MAKASSAR, SUDUTPANDANG.ID – Jaksa Agung Muda Tindak Pidana Khusus (Jampidsus) Kejaksaan Agung, Prof. Dr. Febrie Adriansyah, S.H., M.H., memberikan pembekalan mengenai kepemimpinan (leadership) dan komunikasi publik (public speaking) kepada para Kepala Kejaksaan Negeri (Kajari) serta Asisten Tindak Pidana Khusus (Aspidsus) dari kawasan Indonesia Timur. Kegiatan tersebut digelar di Hotel Gammara, Makassar, Kamis (25/6/2026).

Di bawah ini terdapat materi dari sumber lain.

Lemma known_run {A} (m : SM ancestry ioerr A) s x s' : known m s = (Ok x, s') ->
  exists a', m (pg_anc s) = (Ok x, a') /\ s' = setAnc a' s.
Proof.
  unfold known. destruct (m (pg_anc s)) as [[y|] a']; [|discriminate]. intros [= -> <-]. eauto.
Qed.
Lemma resolve_found d a l a' : is_u64 d -> good side T a0 a -> resolveDir side d a = (Ok l, a') -> good side T a0 a' /\ loc_u64 l.
Proof using Twf. intros Hu Hg Hr. apply (resolveDir_good side T a0) in Hr as [? ?]; [|done..]. split; [done|]. by eapply located_u64. Qed.
Lemma child_found d n isDir placed a l a' : is_u64 d -> isDir = false \/ placed = true -> good side T a0 a ->
  childLocP side d n isDir placed a = (Ok l, a') -> good side T a0 a' /\ loc_u64 l.
Proof using Twf.
  intros Hu Hp Hg Hr. apply (childLocP_good side T a0) in Hr as (? & lp & ? & Hl); [|done..]. split; [done|]. rewrite Hl by done.
  apply under_u64; [done|]. by eapply located_u64.
Qed.
Lemma known_resolve d s l s' : is_u64 d -> G s -> known (resolveDir side d) s = (Ok l, s') ->
  G s' /\ located T a0 d l /\ exists a', s' = setAnc a' s.
Proof using Twf.
  intros Hu [Hg Hl] (a' & Hr & ->)%known_run. apply (resolveDir_good side T a0) in Hr as [H1 H2]; [|done..].
  split_and!; [by split|done|eauto].
Qed.
Lemma entry_run d nm s r s' : G s -> entry side d nm s = (Ok r, s') -> s' = s /\ entryAt side a0 d nm = Ok r.
Proof.
  intros [(HV & _) _] (a' & Hr & ->)%known_run. apply sm_bind_Ok in Hr as (? & ? & [= <- <-] & Hr). unfold sm_lift in Hr.
  injection Hr as Hr <-. rewrite (entryAt_shape side a0) in Hr by done. split; [by destruct s|done].
Qed.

Pelatihan yang mengusung tema Public Speaking and Leadership itu dihadiri langsung Kepala Kejaksaan Tinggi Sulawesi Selatan, Dr. Sila H. Pulungan, S.H., M.H., serta diikuti para Kajari dan Aspidsus dari delapan wilayah hukum, yakni Sulawesi Selatan, Sulawesi Utara, Sulawesi Tengah, Sulawesi Barat, Gorontalo, Maluku Utara, Papua Barat, dan Papua.

Program tersebut menjadi bagian dari upaya Kejaksaan Agung memperkuat kapasitas kepemimpinan aparatur penegak hukum, khususnya para pimpinan satuan kerja di bidang tindak pidana khusus yang menangani perkara-perkara strategis dan menjadi perhatian masyarakat.

Ketua Pelaksana kegiatan, Andi Herman, menjelaskan bahwa pelatihan dirancang untuk meningkatkan kompetensi kepemimpinan, memperkuat kemampuan komunikasi publik, serta membangun strategi penyampaian informasi yang efektif kepada masyarakat.

Menurutnya, pejabat di lingkungan tindak pidana khusus tidak hanya dituntut memiliki kemampuan teknis dalam menangani perkara, tetapi juga harus mampu menyampaikan informasi secara tepat, akurat, dan bertanggung jawab di ruang publik.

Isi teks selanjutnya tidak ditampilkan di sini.